"""
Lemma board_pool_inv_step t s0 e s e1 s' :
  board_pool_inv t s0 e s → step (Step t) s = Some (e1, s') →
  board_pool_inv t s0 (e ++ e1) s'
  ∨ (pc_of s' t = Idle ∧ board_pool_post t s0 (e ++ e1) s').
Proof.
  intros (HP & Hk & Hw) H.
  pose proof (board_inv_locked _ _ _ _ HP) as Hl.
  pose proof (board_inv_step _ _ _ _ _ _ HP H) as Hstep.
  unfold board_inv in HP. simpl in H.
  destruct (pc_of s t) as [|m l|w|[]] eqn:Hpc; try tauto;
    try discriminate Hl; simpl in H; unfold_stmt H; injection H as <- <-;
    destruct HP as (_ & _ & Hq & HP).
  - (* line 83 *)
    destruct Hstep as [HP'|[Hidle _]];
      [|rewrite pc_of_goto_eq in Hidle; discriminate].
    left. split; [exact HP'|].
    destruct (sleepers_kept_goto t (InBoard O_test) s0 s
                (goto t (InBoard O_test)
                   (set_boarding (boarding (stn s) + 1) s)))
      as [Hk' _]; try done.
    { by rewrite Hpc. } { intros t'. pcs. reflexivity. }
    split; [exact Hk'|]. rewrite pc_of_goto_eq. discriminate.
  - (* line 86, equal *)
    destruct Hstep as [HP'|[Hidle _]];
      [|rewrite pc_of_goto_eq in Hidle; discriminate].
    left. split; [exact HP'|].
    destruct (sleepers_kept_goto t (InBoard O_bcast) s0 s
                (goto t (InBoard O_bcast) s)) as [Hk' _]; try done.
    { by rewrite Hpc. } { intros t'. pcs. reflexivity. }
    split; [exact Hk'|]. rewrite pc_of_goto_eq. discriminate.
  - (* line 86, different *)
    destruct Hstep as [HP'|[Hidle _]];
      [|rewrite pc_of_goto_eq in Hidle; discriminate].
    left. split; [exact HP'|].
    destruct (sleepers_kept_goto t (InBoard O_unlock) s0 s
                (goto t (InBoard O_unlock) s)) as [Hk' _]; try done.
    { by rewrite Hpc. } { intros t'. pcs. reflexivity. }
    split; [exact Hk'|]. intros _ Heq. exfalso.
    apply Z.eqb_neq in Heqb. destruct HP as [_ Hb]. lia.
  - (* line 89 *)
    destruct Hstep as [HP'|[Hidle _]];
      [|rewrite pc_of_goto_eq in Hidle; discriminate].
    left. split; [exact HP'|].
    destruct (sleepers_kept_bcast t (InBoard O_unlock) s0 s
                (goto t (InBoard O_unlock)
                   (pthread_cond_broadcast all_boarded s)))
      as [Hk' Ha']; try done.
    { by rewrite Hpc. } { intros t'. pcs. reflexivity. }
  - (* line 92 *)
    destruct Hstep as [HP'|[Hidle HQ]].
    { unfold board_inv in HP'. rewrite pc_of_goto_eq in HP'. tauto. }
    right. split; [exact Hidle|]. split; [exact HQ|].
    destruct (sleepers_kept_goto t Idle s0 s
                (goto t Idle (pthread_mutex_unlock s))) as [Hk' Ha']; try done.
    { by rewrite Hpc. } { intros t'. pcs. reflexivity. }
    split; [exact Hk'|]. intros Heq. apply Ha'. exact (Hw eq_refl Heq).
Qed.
"""
"""
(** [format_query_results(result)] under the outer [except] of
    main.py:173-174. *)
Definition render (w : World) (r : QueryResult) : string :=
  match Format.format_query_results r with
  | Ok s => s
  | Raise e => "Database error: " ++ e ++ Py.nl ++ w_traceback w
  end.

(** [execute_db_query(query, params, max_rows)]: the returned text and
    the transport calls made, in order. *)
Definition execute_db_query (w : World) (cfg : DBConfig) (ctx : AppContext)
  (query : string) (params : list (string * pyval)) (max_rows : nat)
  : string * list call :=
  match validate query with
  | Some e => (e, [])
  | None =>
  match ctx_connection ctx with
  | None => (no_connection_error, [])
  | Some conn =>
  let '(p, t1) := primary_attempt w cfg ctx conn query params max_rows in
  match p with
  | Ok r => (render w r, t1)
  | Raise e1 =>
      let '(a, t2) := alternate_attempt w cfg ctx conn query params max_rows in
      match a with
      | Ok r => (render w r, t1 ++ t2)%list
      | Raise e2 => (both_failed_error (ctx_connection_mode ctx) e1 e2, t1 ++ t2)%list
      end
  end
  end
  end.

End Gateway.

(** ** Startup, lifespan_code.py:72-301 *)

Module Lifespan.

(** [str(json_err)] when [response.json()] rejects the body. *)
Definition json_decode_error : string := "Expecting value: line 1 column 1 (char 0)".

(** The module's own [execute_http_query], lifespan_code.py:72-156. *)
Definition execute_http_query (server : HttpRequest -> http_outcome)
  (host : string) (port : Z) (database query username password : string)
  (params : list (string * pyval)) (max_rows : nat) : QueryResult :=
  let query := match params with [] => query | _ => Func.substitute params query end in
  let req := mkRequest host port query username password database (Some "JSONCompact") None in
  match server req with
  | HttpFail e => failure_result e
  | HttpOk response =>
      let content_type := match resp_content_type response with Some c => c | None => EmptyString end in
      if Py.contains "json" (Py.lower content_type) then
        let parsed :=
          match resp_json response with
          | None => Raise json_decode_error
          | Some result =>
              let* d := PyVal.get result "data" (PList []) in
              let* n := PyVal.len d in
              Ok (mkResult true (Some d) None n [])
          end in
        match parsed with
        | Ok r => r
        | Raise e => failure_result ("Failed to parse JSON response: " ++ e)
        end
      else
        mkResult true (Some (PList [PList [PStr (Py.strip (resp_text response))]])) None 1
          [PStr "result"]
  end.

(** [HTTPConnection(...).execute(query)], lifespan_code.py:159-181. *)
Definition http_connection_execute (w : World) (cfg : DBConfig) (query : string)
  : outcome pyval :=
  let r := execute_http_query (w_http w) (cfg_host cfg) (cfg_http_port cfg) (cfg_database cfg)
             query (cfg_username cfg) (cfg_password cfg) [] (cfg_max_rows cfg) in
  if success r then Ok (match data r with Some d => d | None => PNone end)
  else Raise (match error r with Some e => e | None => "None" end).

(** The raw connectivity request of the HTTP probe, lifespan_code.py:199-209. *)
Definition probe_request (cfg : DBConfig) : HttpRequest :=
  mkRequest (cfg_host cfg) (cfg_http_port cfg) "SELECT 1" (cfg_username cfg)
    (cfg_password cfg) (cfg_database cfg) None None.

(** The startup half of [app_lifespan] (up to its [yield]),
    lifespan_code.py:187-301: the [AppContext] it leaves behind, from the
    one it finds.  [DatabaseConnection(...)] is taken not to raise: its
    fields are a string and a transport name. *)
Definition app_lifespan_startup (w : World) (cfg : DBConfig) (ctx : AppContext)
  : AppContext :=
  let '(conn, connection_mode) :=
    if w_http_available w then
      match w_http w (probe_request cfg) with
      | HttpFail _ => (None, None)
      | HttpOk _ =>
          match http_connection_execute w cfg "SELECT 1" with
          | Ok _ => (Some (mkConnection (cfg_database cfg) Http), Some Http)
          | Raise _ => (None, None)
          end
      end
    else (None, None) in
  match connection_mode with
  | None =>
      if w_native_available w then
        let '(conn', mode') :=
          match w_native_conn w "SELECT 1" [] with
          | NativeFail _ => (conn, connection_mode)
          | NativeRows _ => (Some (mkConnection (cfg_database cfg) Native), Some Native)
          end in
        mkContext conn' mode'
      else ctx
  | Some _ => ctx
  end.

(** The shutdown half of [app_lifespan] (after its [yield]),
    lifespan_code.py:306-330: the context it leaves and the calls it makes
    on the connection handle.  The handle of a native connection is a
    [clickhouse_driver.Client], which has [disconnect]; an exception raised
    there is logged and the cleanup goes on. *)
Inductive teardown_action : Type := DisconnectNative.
"""
▶ Assigned task
Among the lines above, count those containing "then" and give only that count.

▶ Answer to the exercise
4